STUDY MATERIAL Block Start
(** A missing weather credential makes the [try] block of enrichment
    throw the configuration error, whatever else the world does. *)
Lemma missing_weather_credential_fails_enrichment rt w record pd :
  is_nullish pd = false ->
  process_env rt OPENWEATHER_API_KEY = None ->
  exists w1,
    processWeatherRecord_try record pd rt w =
      (Threw (Error "OpenWeather API key not configured"), w1).
Proof.
  intros Hnn Hkey. unfold processWeatherRecord_try.
  rewrite !(prop_defined _ _ Hnn). exec.
  consumer_step. unfold fetchWeatherData. exec. rewrite Hkey. exec.
  eexists. reflexivity.
Qed.

Lemma to_string_shown v rt w : to_string v rt w = (Returned (shown rt v), w).
Proof. reflexivity. Qed.

(** A provider that cannot be reached makes the [try] block throw what
    [fetch] rejected with. *)
Lemma provider_rejection_fails_enrichment rt w record pd key e :
  is_nullish pd = false ->
  process_env rt OPENWEATHER_API_KEY = Some key ->
  key <> "" ->
  (forall url, fetch rt url = inl e) ->
  exists w1, processWeatherRecord_try record pd rt w = (Threw e, w1).
Proof.
  intros Hnn Hkey Hne Hfetch. unfold processWeatherRecord_try.
  rewrite !(prop_defined _ _ Hnn). exec.
  consumer_step. unfold fetchWeatherData. exec. rewrite Hkey.
  destruct key as [|c key]; [congruence|].
  destruct (truthy (field "countryCode" pd)); exec;
    rewrite ?to_string_shown; exec; rewrite ?to_string_shown; exec;
    rewrite Hfetch; exec; eexists; reflexivity.
Qed.

(** ** Persistence before enqueue *)

Lemma marshall_returns data rt w it w' :
  marshall data rt w = (Returned it, w') -> it = data.
Proof.
  destruct (marshall_outcome data rt w) as [-> | [e ->]]; congruence.
Qed.

(** A case distinction on the innermost undecided test of the goal. *)
Ltac case_step :=
  match goal with
  | |- context [match ?x with _ => _ end] =>
      lazymatch x with
      | context [match _ with _ => _ end] => fail
      | context [if _ then _ else _] => fail
      | _ => destruct x eqn:?
      end
  | |- context [if ?x then _ else _] =>
      lazymatch x with
      | context [match _ with _ => _ end] => fail
      | context [if _ then _ else _] => fail
      | _ => destruct x eqn:?
      end
  end; exec.

Ltac use_marshall :=
  repeat match goal with
         | H : marshall _ _ _ = (Returned _, _) |- _ =>
             apply marshall_returns in H; subst
         end.

Lemma item_key_timestamp fs ts k :
  item_key (set_field "timestamp" (VStr ts) fs) = Some k -> k.2 = ts.
Proof.
  unfold item_key. rewrite assoc_set_field_eq.
  destruct (assoc "cityId" _) as [[]|]; try discriminate. now intros [= <-].
Qed.

Lemma not_latest_key fs t (c : string) k :
  item_key (set_field "timestamp" (VStr (iso_of_time t)) fs) = Some k ->
  (c, "latest") <> k.
Proof.
  intros Hk <-. apply item_key_timestamp in Hk. cbn in Hk.
  symmetry in Hk. now apply iso_of_time_not_latest in Hk.
Qed.

(** The puts among the new effects are still in the final table. *)
Ltac show_stored :=
  unfold puts_stored; cbn [table]; intros ? Hin;
  rewrite ?in_app_iff in Hin; cbn in Hin;
  repeat (destruct Hin as [Hin|Hin]; try discriminate Hin);
  try contradiction;
  injection Hin as <-; eexists; (split; [eassumption|]);
  repeat match goal with
         | H : table _ = _ |- _ => rewrite H; clear H
         end;
  rewrite ?lookup_insert_ne
    by (unfold enriched_record in *; eapply not_latest_key; eassumption);
  apply lookup_insert_eq.

Lemma intake_sends_after_put rt w body timestamp :
  exists new,
    appended w (snd (processCityRequest body timestamp rt w)) new
    /\ sends_follow_puts rt [] new
    /\ puts_stored (table (snd (processCityRequest body timestamp rt w))) new.
Proof.
  unfold processCityRequest, marshall, prop. exec.
  repeat case_step.
  all: eexists; (split; [show_appended|]).
  all: split; [cbn; eauto 10|].
  all: show_stored.
Qed.

Lemma enrichment_sends_after_put rt w record :
  exists new,
    appended w (snd (processWeatherRecord record rt w)) new
    /\ sends_follow_puts rt [] new
    /\ puts_stored (table (snd (processWeatherRecord record rt w))) new.
Proof.
  unfold processWeatherRecord. exec.
  destruct (JSON_parse rt (record_body record)) as [e|pd]; exec.
  { exists []. split; [show_appended|]. split; [exact I|intros ? []]. }
  unfold processWeatherRecord_try, processWeatherRecord_catch.
  destruct (is_nullish pd) eqn:Hnn.
  - destruct pd; try discriminate Hnn; unfold prop; exec;
      (exists []; split; [show_appended|]; split; [exact I|intros ? []]).
  - rewrite !(prop_defined _ _ Hnn). run_consumer.
    all: split_updates; use_marshall.
    all: eexists; (split; [show_appended|]).
    all: split; [cbn; eauto 10|].
    all: show_stored.
Qed.

(** Intake and enrichment send to the next queue only after their own
    put has succeeded: in the effects of any [processCityRequest] and any
    [processWeatherRecord] invocation, every [SendMessage] carries the JSON
    text of a record that a [PutItem] earlier in the same invocation
    stored, and that record is in the table, under its own key, when the
    invocation ends. *)
Lemma enqueue_only_after_persistence (rt : Runtime) (w : World) :
  (forall body timestamp,
     exists new,
       appended w (snd (processCityRequest body timestamp rt w)) new
       /\ sends_follow_puts rt [] new
       /\ puts_stored
            (table (snd (processCityRequest body timestamp rt w))) new)
  /\ (forall record,
        exists new,
          appended w (snd (processWeatherRecord record rt w)) new
          /\ sends_follow_puts rt [] new
          /\ puts_stored (table (snd (processWeatherRecord record rt w))) new).
Proof.
  split; intros; [apply intake_sends_after_put|apply enrichment_sends_after_put].
Qed.

(** C7. On the sample runtime, with every service answering, the London
    job reaches each consumer while it is invisible to status queries.
    Intake stores the pending record and then sends the job to Queue A,
    and the status query for the job, issued when the message is on the
    queue, is answered 404.  Enrichment of that message stores the
    enriched record and then sends the job to Queue B, and the status
    query is answered 404 again. *)
Theorem C7_consumers_receive_a_job_invisible_to_status_queries :
  let rt := sample_runtime true true in
  exists accepted w1 w2,
    handler (post_cities london_request) rt
      (fresh_world (london_time :: london_time :: enrichment_times))
    = (Returned accepted, w1)
    /\ statusCode accepted = 202
    /\ log w1 !! 0%nat
       = Some (PutItem (pending_record london_id (VStr "London") (VStr "GB")
                          london_timestamp))
    /\ log w1 !! 1%nat
       = Some (SendMessage (Some "https://sqs.example/city-processing-queue")
                 london_message
                 [("cityId", VStr london_id); ("cityName", VStr "London")])
    /\ (exists answer w',
          handler (get_status london_id) rt w1 = (Returned answer, w')
          /\ statusCode answer = 404)
    /\ weather_handler [london_record] rt w1 = (Returned tt, w2)
    /\ log w2 !! 3%nat
       = Some (PutItem (enriched_record london_pending london_weather
                          enrichment_timestamp))
    /\ log w2 !! 4%nat
       = Some (SendMessage (Some "https://sqs.example/llm-processing-queue")
                 london_enriched_message
                 [("cityId", VStr london_id); ("cityName", VStr "London")])
    /\ (exists answer w',
          handler (get_status london_id) rt w2 = (Returned answer, w')
          /\ statusCode answer = 404).
Proof.
  cbv zeta. eexists _, _, _.
  split; [vm_compute; reflexivity|].
  split; [reflexivity|].
  split; [vm_compute; reflexivity|].
  split; [vm_compute; reflexivity|].
  split; [eexists _, _; split; [vm_compute; reflexivity|reflexivity]|].
  split; [vm_compute; reflexivity|].
  split; [vm_compute; reflexivity|].
  split; [vm_compute; reflexivity|].
  eexists _, _. split; [vm_compute; reflexivity|reflexivity].
Qed.

(** A put that returns has stored its item under the item's key. *)
Lemma dynamodb_put_stores it rt w w' :
  dynamodb_put it rt w = (Returned tt, w') ->
  exists k, item_key it = Some k /\ table w' !! k = Some it
            /\ log w' = (log w ++ [PutItem it])%list.
Proof.
  exec. destruct (hd None (ddb_faults w)); exec; [discriminate|].
  destruct (item_key it) as [k|]; exec; [|discriminate].
  intros [= <-]. exists k. cbn. split; [reflexivity|].
  split; [apply lookup_insert_eq|reflexivity].
Qed.

(** ** Weather data in the record store *)

Lemma table_unchanged_preserves {A} (c : M A) :
  table_unchanged c -> preserves c.
Proof. intros H rt w G. now rewrite H. Qed.

Lemma reads_only_table_unchanged {A} (c : M A) :
  reads_only c -> table_unchanged c.
Proof. intros H rt w. now rewrite H. Qed.

Lemma table_unchanged_bind {A B} (c : M A) (k : A -> M B) :
  table_unchanged c -> (forall a, table_unchanged (k a)) ->
  table_unchanged (bind c k).
Proof.
  intros Hc Hk rt w. unfold bind. specialize (Hc rt w).
  destruct (c rt w) as [[a|e] w1]; cbn in *; [|exact Hc].
  now rewrite Hk.
Qed.

Lemma table_unchanged_call (c : M unit) :
  c = ddb_call \/ c = sqs_call \/ c = sns_call -> table_unchanged c.
Proof. intros [-> | [-> | ->]] rt w; reflexivity. Qed.

Lemma table_unchanged_record_effect e : table_unchanged (record_effect e).
Proof. intros rt w. reflexivity. Qed.

Lemma table_unchanged_Date_now : table_unchanged Date_now.
Proof. intros rt w. reflexivity. Qed.

Lemma table_unchanged_now_iso : table_unchanged now_iso.
Proof. intros rt w. reflexivity. Qed.

Lemma table_unchanged_json_stringify v : table_unchanged (json_stringify v).
Proof. intros rt w. reflexivity. Qed.

Lemma table_unchanged_json_parse s : table_unchanged (json_parse s).
Proof.
  intros rt w. unfold json_parse. destruct (JSON_parse rt s); reflexivity.
Qed.

Lemma table_unchanged_createResponse code body :
  table_unchanged (createResponse code body).
Proof. intros rt w. reflexivity. Qed.

Lemma table_unchanged_sqs_send q m a : table_unchanged (sqs_send q m a).
Proof.
  intros rt w. exec. destruct (hd None (sqs_faults w)); reflexivity.
Qed.

Lemma table_unchanged_sqs_delete q r : table_unchanged (sqs_delete q r).
Proof.
  intros rt w. exec. destruct (hd None (sqs_faults w)); reflexivity.
Qed.

Lemma table_unchanged_sns_publish s m : table_unchanged (sns_publish s m).
Proof.
  intros rt w. exec. destruct (hd None (sns_faults w)); reflexivity.
Qed.

Lemma table_unchanged_dynamodb_get key : table_unchanged (dynamodb_get key).
Proof.
  intros rt w. exec. destruct (hd None (ddb_faults w)); exec; [reflexivity|].
  destruct (item_key key); reflexivity.
Qed.

Lemma preserves_bind {A B} (c : M A) (k : A -> M B) :
  preserves c -> (forall a, preserves (k a)) -> preserves (bind c k).
Proof.
  intros Hc Hk rt w G. unfold bind. specialize (Hc rt w G).
  destruct (c rt w) as [[a|e] w1]; cbn in *; [|exact Hc].
  now apply Hk.
Qed.

Lemma preserves_try_catch {A} (c : M A) (h : thrown -> M A) :
  preserves c -> (forall e, preserves (h e)) -> preserves (try_catch c h).
Proof.
  intros Hc Hh rt w G. unfold try_catch. specialize (Hc rt w G).
  destruct (c rt w) as [[a|e] w1]; cbn in *; [exact Hc|].
  now apply Hh.
Qed.

(** After [new Date().toISOString()] the continuation runs on an ISO
    string. *)
Lemma preserves_bind_now_iso {B} (k : string -> M B) :
  (forall t, preserves (k (iso_of_time t))) -> preserves (bind now_iso k).
Proof. intros Hk rt w G. exec. now apply Hk. Qed.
STUDY MATERIAL Block End
**PROBLEM TO SOLVE:**
Output the lines of the records above exactly as they appear, from the line containing "london_timestamp))" through the line containing "(enriched_record london_pending london_weather".

**RESULT FOR THIS TASK:**
                          london_timestamp))
    /\ log w1 !! 1%nat
       = Some (SendMessage (Some "https://sqs.example/city-processing-queue")
                 london_message
                 [("cityId", VStr london_id); ("cityName", VStr "London")])
    /\ (exists answer w',
          handler (get_status london_id) rt w1 = (Returned answer, w')
          /\ statusCode answer = 404)
    /\ weather_handler [london_record] rt w1 = (Returned tt, w2)
    /\ log w2 !! 3%nat
       = Some (PutItem (enriched_record london_pending london_weather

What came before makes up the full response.